The idea that you can have a process — be it legal or extensive engagement — that will placate objectors to cycle routes is idealistic at best. In practice it is fancifully rhetoric that toxically distracts from progress.

Byrne rounds up by stating:

The city council in Amsterdam did not take shortcuts or half-hearted measures. They went all in. They could do so because they had public support. That is the challenge Dublin City Council finds itself faced with. If Dublin is to go Dutch, then we must be far more ambitious for our capital city, and win hearts and minds by advocating for mindset change rather than personalising the argument.

Opinion polls show Dublin City Council has support to make the city more liveable and cycling-friendly, and the public consultation for Strand Road showed majority support for the project. Progress in Amsterdam included residents blockading streets and protesters getting into scruffles with angry motorists, so, let’s no paint is as there was no opposition in Amsterdam.

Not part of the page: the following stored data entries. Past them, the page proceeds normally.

(** The composite in one step: nothing is done on an empty list; otherwise
    the test with the center runs (or is read from the cache), and the test
    without it only if the first gave true. *)
Lemma isFullyConvexCollapsible_outcome (s : Analyzer) :
  isFullyConvexCollapsible s =
  let complement := negb (myCenterInX s) in
  let m1 := if myCenterInX s then 0x1 else 0x4 in
  let m2 := if myCenterInX s then 0x2 else 0x8 in
  let l := if complement then myLocalCompX s else myLocalX s in
  if empty l then (false, s, [])
  else
    let o1 := memoized m1 complement dc_isFullyConvex Call_isFullyConvex
                true s in
    if retval o1
    then let o2 := memoized m2 complement dc_isFullyConvex
                     Call_isFullyConvex false (state_of o1) in
         (retval o2, state_of o2, calls o1 ++ calls o2)
    else (false, state_of o1, calls o1).
Proof.
  unfold isFullyConvexCollapsible. run_method.
  destruct (myCenterInX s); cbn [negb].
  - destruct (empty (myLocalX s)); cbn [negb]; [ reflexivity | ].
    rewrite isFullyConvex_memoized.
    destruct (memoized 1 false _ _ true s) as [[v1 s1] l1]. cbn [fst snd].
    destruct v1.
    + rewrite isFullyConvex_memoized. reflexivity.
    + cbn. now rewrite app_nil_r.
  - destruct (empty (myLocalCompX s)); cbn [negb]; [ reflexivity | ].
    rewrite isComplementaryFullyConvex_memoized.
    destruct (memoized 4 true _ _ true s) as [[v1 s1] l1]. cbn [fst snd].
    destruct v1.
    + rewrite isComplementaryFullyConvex_memoized. reflexivity.
    + cbn. now rewrite app_nil_r.
Qed.

(** In a state whose cache is empty the composite is the conjunction of the
    oracle's own answers on the list with and without the center. *)
Lemma isFullyConvexCollapsible_fresh (s : Analyzer) :
  myComputations s = 0 →
  retval (isFullyConvexCollapsible s)
  = (if myCenterInX s
     then negb (empty (myLocalX s))
          && dc_isFullyConvex (myDigConv s) (myLocalX s ++ [myCenter s])
          && dc_isFullyConvex (myDigConv s) (myLocalX s)
     else negb (empty (myLocalCompX s))
          && dc_isFullyConvex (myDigConv s) (myLocalCompX s ++ [myCenter s])
          && dc_isFullyConvex (myDigConv s) (myLocalCompX s)).
Proof.
  intros H0. rewrite isFullyConvexCollapsible_outcome. cbv zeta.
  unfold memoized, retval, state_of. rewrite H0.
  destruct (myCenterInX s); cbn [negb].
  - destruct (empty (myLocalX s)); cbn; [ reflexivity | ].
    destruct (dc_isFullyConvex _ (myLocalX s ++ _)); cbn; [ | reflexivity ].
    reflexivity.
  - destruct (empty (myLocalCompX s)); cbn; [ reflexivity | ].
    destruct (dc_isFullyConvex _ (myLocalCompX s ++ _)); cbn; [ | reflexivity ].
    reflexivity.
Qed.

The problem is also that there were no shortcuts being taken by Dublin City Council, they were using the legal process they were told to use. And it is exactly the type of legislation needed if we want climate action.

As for claims that it amounted to half-hearted measures or the need for ambition — I don’t think many involved in campaigning for or designing cycling infrastructure thinks the Strand Road project was half-hearted or overall lacked ambition. It is similar to traffic reduction schemes undertaken by Mayor of Paris Anne Hidalgo which are lauded over for their ambition.

Evoking the Dutch, who got to where they are partly because residents who had enough took to the streets and blocked cars, does not make much sense. I douth many newspaper columnists would support such and they would have a field day over the name of one of the main protest groups — Stop The Child Murder.

6 comments

  1. Well said. As pointed out in the past, the more ambitious a cycle scheme is, the more opposition it provokes. If there was no opposition, I would be dubious about its value.

    Reply
  2. The roundabouts on Strand Road aren’t associated with level crossings. They’re mostly made with circles of paint on the road and a couple of plastic warning bollards.

    Reply
  3. GerryD, it’s time for cycling infrastructure to be regarded legally in the same way as water piping, the electric grid, broadband or sewerage: as necessary health infrastructure.
    It’s also time for simple legal systems to make the road safer for cycling: presumed liability, which would make drivers *very* careful, and the Idaho Stop, which would allow cyclists to treat stop lights and stop signs as optional *when this is safe to do so*.

    Reply
  4. Good article Cian. But unfortunately those of us who read it are already in agreement. Those who need to read it won’t. :/

    Reply
    • You’d be surprised how many people will read something when it’s about them.

      And more generally I know I have a number of “hate readers”, although I haven’t got much hate email or hate comments from them recently so I hope they are ok.